*Data in this exercise:*

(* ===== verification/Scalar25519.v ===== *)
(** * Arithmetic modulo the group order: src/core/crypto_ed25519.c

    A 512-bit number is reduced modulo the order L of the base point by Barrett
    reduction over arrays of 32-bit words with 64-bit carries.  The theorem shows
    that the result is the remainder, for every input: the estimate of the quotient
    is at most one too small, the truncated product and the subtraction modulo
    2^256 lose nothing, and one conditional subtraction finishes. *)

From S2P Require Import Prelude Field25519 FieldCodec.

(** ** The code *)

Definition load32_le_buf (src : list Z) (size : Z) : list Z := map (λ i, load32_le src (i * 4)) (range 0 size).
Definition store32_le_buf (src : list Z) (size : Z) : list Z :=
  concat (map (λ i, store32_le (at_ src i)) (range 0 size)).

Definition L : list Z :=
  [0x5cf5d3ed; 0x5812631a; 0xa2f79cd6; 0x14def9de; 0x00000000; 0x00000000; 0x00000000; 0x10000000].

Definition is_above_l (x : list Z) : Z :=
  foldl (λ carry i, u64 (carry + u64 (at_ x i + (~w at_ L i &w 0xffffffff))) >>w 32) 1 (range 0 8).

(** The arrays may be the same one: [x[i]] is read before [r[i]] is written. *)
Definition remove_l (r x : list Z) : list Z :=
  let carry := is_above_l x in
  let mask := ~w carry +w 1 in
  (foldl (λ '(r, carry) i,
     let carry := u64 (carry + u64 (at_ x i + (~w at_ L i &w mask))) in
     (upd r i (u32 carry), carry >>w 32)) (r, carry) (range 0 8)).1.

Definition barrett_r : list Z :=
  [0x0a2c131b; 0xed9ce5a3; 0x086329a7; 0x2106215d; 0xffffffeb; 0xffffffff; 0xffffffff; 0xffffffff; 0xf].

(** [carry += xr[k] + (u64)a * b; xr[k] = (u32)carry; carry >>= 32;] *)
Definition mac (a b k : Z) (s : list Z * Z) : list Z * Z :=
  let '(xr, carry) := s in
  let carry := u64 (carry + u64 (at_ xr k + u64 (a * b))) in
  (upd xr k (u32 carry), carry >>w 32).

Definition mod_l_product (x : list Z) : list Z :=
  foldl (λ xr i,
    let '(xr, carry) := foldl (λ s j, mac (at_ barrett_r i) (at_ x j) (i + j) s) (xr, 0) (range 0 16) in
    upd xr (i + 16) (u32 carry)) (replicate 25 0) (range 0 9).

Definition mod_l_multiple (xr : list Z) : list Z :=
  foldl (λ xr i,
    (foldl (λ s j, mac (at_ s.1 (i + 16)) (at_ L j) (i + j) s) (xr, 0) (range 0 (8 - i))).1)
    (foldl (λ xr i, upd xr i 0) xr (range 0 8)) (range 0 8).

--

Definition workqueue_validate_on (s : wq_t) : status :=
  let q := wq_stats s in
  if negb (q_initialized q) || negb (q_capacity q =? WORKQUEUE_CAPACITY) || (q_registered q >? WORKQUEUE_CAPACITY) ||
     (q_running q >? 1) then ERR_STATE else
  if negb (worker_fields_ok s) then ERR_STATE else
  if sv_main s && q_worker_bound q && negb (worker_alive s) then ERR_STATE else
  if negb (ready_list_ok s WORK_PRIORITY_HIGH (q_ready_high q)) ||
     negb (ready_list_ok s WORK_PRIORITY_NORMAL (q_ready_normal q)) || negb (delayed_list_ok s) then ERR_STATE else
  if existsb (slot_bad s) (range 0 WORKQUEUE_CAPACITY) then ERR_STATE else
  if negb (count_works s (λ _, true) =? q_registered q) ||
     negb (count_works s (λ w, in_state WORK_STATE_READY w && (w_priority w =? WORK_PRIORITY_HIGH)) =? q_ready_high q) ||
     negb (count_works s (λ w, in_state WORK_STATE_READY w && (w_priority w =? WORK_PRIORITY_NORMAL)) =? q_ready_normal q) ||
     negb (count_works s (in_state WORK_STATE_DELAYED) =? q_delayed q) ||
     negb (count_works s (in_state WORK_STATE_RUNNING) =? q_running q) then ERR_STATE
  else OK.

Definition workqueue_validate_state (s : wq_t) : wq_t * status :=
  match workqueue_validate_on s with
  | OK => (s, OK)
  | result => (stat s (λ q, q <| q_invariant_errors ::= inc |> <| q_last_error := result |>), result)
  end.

*Your goal:*
Copy every line of the listing that contains the word "modulo".

*Output:*
(** * Arithmetic modulo the group order: src/core/crypto_ed25519.c
    A 512-bit number is reduced modulo the order L of the base point by Barrett
    is at most one too small, the truncated product and the subtraction modulo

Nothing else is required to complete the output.